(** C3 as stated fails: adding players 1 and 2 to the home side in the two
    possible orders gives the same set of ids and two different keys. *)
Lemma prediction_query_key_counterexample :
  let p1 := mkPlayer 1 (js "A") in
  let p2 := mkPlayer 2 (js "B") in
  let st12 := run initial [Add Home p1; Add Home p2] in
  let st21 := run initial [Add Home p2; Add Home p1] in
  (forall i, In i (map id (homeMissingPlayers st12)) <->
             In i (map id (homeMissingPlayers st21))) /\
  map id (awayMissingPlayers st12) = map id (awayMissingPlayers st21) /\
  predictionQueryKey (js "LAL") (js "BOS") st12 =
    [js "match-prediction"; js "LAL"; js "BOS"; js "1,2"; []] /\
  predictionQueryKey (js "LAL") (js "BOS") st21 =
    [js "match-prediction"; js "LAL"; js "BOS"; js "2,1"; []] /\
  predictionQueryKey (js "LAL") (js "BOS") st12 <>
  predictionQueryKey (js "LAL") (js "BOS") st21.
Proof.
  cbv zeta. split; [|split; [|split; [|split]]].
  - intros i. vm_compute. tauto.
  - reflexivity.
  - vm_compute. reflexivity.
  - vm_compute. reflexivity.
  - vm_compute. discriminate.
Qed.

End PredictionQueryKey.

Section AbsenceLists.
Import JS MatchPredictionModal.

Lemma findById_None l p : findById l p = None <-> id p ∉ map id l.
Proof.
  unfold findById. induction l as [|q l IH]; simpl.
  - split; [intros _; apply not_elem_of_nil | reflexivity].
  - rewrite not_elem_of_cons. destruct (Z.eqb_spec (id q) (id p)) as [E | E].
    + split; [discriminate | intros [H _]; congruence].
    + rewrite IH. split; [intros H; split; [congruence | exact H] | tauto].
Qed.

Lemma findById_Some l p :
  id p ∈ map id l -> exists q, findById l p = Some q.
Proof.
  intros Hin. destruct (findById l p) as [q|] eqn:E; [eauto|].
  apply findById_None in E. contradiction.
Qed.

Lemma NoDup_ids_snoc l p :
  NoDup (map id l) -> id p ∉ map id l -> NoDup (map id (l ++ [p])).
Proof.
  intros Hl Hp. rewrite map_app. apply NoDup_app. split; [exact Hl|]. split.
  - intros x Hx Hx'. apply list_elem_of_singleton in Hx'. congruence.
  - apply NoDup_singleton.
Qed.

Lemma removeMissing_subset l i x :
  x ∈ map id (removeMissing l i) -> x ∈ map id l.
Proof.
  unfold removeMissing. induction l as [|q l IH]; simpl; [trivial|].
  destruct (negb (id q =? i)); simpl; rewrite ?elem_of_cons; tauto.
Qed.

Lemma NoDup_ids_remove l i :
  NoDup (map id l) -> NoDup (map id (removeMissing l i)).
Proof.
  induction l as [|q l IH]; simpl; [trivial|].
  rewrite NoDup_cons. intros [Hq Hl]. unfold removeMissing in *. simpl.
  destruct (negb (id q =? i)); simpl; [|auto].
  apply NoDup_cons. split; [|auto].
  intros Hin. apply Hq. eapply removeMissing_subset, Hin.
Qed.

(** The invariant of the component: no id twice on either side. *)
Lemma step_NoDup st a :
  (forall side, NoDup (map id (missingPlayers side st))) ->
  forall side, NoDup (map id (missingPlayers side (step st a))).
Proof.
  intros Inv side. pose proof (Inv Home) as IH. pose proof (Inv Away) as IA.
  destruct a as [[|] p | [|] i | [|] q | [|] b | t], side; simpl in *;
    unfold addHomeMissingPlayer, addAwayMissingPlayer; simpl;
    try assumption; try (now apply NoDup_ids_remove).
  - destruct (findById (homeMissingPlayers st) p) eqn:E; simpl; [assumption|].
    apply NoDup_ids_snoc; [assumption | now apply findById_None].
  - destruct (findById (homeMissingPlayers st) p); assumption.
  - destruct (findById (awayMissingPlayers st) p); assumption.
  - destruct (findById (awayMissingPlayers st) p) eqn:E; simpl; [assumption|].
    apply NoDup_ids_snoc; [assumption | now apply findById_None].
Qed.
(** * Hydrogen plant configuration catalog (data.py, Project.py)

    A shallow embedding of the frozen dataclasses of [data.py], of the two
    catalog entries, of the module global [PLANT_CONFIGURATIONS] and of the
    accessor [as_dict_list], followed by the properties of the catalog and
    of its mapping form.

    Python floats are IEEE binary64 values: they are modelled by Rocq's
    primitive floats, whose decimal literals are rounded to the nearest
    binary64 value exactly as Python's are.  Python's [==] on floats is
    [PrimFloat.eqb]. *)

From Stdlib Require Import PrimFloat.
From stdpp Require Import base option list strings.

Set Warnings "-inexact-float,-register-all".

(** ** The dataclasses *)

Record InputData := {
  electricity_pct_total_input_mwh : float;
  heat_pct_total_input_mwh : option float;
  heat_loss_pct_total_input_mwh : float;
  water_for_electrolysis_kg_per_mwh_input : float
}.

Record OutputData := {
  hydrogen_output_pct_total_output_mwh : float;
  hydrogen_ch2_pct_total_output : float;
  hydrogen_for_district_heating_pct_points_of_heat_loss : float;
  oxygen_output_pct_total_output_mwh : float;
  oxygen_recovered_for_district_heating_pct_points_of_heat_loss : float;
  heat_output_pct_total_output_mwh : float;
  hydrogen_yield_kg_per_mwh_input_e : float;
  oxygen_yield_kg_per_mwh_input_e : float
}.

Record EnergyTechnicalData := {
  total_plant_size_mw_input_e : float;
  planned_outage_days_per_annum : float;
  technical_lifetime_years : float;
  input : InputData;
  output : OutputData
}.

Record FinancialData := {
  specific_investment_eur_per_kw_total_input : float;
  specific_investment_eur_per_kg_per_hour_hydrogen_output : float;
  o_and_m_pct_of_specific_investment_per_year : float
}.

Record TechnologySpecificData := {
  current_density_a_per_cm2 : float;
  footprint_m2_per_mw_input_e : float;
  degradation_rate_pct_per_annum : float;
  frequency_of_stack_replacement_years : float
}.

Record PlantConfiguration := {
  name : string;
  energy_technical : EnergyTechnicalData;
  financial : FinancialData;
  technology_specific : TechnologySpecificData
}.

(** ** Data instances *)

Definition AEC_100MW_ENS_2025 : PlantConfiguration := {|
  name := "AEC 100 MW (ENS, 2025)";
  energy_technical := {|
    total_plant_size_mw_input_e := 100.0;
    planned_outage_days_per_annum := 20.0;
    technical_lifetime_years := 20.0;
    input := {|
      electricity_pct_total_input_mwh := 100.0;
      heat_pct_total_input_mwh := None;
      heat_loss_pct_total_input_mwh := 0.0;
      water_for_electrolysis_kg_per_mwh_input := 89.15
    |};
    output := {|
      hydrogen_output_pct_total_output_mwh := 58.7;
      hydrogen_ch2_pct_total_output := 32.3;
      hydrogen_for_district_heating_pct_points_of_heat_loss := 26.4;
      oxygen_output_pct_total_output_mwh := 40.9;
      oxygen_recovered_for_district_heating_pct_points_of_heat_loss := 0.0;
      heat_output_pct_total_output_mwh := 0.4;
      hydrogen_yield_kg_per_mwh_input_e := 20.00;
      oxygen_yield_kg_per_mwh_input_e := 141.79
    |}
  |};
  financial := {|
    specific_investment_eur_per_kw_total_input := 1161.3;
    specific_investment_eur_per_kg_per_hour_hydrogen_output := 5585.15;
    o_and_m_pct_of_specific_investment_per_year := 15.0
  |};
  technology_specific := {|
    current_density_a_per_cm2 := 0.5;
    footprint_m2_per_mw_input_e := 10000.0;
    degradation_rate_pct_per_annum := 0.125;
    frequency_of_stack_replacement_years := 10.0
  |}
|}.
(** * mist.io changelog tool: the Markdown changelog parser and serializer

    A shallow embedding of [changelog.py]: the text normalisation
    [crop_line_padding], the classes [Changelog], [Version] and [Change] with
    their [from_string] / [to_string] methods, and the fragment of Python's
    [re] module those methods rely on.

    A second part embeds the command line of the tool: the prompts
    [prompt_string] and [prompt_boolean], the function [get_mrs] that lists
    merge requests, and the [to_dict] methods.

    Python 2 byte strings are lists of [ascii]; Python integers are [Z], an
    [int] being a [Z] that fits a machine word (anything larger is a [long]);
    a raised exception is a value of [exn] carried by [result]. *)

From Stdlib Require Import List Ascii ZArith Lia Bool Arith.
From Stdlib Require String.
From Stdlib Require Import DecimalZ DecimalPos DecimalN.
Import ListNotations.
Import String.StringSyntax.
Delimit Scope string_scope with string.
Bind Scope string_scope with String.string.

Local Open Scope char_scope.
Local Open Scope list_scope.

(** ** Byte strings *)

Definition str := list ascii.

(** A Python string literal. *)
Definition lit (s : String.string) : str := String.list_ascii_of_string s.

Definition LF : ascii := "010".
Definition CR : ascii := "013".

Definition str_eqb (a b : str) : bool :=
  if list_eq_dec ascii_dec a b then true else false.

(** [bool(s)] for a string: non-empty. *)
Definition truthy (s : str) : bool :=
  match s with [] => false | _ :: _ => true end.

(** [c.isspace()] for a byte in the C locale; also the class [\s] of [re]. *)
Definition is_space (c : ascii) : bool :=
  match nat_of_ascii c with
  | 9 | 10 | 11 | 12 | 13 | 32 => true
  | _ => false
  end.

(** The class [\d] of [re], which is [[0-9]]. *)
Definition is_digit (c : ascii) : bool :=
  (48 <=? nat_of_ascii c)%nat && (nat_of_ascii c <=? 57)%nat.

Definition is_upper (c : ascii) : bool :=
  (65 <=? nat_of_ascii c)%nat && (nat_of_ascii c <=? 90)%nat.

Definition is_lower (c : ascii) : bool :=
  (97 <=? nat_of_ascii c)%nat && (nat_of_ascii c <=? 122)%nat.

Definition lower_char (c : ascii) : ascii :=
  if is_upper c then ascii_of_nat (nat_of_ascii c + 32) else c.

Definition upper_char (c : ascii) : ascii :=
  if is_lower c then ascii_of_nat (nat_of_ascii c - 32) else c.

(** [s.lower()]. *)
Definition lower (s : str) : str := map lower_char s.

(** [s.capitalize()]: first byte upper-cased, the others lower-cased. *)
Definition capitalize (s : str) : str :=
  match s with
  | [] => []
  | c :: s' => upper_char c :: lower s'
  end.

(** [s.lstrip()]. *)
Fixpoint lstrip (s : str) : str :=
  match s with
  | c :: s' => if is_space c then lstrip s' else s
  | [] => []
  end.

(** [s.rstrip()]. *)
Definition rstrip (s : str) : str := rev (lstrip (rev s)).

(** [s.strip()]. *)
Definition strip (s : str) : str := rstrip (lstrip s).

--------------------------------

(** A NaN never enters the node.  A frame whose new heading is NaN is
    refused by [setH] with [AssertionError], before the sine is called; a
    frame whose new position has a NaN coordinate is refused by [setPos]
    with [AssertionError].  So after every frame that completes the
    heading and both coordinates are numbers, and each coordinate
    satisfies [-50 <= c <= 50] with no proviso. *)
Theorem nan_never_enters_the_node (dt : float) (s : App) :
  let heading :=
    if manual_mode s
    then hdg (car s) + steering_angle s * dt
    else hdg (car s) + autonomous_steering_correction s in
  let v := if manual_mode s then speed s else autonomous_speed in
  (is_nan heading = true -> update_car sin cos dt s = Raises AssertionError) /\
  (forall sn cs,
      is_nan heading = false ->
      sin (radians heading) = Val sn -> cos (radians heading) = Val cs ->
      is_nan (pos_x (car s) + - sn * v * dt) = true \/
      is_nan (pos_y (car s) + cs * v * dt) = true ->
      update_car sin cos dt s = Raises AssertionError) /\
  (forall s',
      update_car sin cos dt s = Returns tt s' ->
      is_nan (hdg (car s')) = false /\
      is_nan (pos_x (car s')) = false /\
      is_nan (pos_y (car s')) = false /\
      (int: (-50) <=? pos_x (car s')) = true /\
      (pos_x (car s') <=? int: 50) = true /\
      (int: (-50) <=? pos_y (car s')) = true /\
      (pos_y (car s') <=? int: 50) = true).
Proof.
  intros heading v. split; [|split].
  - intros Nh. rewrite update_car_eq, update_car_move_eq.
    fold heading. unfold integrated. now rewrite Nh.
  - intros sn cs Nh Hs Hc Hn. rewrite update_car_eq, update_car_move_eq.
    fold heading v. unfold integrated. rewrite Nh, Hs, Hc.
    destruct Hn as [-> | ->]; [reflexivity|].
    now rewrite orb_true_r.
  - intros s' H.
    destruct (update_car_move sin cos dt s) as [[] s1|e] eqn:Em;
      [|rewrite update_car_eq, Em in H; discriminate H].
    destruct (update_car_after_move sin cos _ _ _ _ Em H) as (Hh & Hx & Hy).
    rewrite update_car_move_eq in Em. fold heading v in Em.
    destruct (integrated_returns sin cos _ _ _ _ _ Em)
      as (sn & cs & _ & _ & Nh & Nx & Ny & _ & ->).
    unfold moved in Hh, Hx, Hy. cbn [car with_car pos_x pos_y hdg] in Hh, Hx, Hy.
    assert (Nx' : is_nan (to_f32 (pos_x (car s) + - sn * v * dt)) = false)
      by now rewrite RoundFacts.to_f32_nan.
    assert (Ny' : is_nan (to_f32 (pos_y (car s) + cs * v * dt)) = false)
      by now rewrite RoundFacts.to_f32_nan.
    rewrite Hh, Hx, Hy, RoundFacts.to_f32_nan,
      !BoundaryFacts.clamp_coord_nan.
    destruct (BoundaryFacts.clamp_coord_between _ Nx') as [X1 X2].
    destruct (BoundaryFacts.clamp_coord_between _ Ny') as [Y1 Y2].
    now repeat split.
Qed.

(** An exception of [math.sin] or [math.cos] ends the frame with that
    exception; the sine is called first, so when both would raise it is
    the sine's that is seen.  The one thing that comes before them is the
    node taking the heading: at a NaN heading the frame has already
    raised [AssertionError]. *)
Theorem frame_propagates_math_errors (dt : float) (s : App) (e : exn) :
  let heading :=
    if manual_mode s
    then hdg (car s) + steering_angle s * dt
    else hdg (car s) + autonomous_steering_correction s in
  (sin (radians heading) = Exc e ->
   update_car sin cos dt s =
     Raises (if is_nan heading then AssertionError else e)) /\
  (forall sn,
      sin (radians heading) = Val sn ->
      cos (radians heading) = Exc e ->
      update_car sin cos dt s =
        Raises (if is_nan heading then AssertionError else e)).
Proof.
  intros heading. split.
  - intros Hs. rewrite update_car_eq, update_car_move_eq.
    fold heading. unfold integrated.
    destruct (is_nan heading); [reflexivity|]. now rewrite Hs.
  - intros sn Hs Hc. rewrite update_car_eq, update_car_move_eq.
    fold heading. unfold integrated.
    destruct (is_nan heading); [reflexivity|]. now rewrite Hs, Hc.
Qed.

--------------------------------

- _Requirement_:
Scan the material above for the string "negb". Copy each line that holds it.

- _Task response_:
  destruct (negb (id q =? i)); simpl; rewrite ?elem_of_cons; tauto.
  destruct (negb (id q =? i)); simpl; [|auto].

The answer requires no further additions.